→ **What you have to do**
Every line of the entries below from the one containing "StronglySorted Z.lt ids /\" to the one containing "unfold slots, getTxnCount.", both ends included, must be written out exactly. No other line belongs in the answer.

BEGIN

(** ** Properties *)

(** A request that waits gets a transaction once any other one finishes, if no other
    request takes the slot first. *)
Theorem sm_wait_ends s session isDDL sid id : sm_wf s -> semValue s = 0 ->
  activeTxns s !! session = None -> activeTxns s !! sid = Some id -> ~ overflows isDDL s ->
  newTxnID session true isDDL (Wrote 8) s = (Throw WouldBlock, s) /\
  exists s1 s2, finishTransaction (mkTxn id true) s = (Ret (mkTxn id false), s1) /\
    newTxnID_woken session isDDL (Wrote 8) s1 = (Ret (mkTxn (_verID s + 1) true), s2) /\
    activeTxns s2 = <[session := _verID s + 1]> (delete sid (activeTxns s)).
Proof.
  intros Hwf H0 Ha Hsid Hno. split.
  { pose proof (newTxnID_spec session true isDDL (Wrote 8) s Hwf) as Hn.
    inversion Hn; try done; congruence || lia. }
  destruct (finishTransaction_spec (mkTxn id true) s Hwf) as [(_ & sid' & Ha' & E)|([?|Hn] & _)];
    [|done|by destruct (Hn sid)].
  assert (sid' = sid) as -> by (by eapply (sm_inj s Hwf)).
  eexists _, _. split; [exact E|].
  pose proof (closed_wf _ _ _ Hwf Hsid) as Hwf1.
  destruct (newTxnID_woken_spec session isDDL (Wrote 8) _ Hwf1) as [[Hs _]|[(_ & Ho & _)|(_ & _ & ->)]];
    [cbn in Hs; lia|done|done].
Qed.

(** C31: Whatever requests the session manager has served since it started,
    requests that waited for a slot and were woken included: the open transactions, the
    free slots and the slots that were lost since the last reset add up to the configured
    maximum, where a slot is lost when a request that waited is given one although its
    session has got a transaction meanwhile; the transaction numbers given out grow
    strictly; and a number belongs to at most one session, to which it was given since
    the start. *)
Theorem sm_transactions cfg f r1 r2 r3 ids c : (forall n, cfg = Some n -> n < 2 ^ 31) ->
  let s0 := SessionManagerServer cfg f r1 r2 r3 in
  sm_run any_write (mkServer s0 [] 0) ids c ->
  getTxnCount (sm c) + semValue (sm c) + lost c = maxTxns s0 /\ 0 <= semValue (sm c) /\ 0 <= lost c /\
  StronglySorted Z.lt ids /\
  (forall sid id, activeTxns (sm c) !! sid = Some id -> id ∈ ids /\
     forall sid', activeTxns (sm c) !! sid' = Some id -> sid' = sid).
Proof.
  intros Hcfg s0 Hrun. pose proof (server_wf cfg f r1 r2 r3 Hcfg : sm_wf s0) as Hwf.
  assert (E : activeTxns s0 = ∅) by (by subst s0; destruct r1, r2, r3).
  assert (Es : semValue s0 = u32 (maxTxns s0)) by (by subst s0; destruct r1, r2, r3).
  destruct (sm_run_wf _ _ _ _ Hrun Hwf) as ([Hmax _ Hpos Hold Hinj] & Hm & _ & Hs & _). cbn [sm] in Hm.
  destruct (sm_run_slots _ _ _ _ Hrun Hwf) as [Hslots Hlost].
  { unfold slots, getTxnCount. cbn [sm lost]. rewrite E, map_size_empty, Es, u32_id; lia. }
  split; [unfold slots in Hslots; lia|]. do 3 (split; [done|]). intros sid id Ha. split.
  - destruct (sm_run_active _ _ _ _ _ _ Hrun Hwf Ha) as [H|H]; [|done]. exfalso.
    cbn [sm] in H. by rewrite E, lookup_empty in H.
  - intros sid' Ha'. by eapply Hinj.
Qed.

END

→ **Exercise response**
  StronglySorted Z.lt ids /\
  (forall sid id, activeTxns (sm c) !! sid = Some id -> id ∈ ids /\
     forall sid', activeTxns (sm c) !! sid' = Some id -> sid' = sid).
Proof.
  intros Hcfg s0 Hrun. pose proof (server_wf cfg f r1 r2 r3 Hcfg : sm_wf s0) as Hwf.
  assert (E : activeTxns s0 = ∅) by (by subst s0; destruct r1, r2, r3).
  assert (Es : semValue s0 = u32 (maxTxns s0)) by (by subst s0; destruct r1, r2, r3).
  destruct (sm_run_wf _ _ _ _ Hrun Hwf) as ([Hmax _ Hpos Hold Hinj] & Hm & _ & Hs & _). cbn [sm] in Hm.
  destruct (sm_run_slots _ _ _ _ Hrun Hwf) as [Hslots Hlost].
  { unfold slots, getTxnCount. cbn [sm lost]. rewrite E, map_size_empty, Es, u32_id; lia. }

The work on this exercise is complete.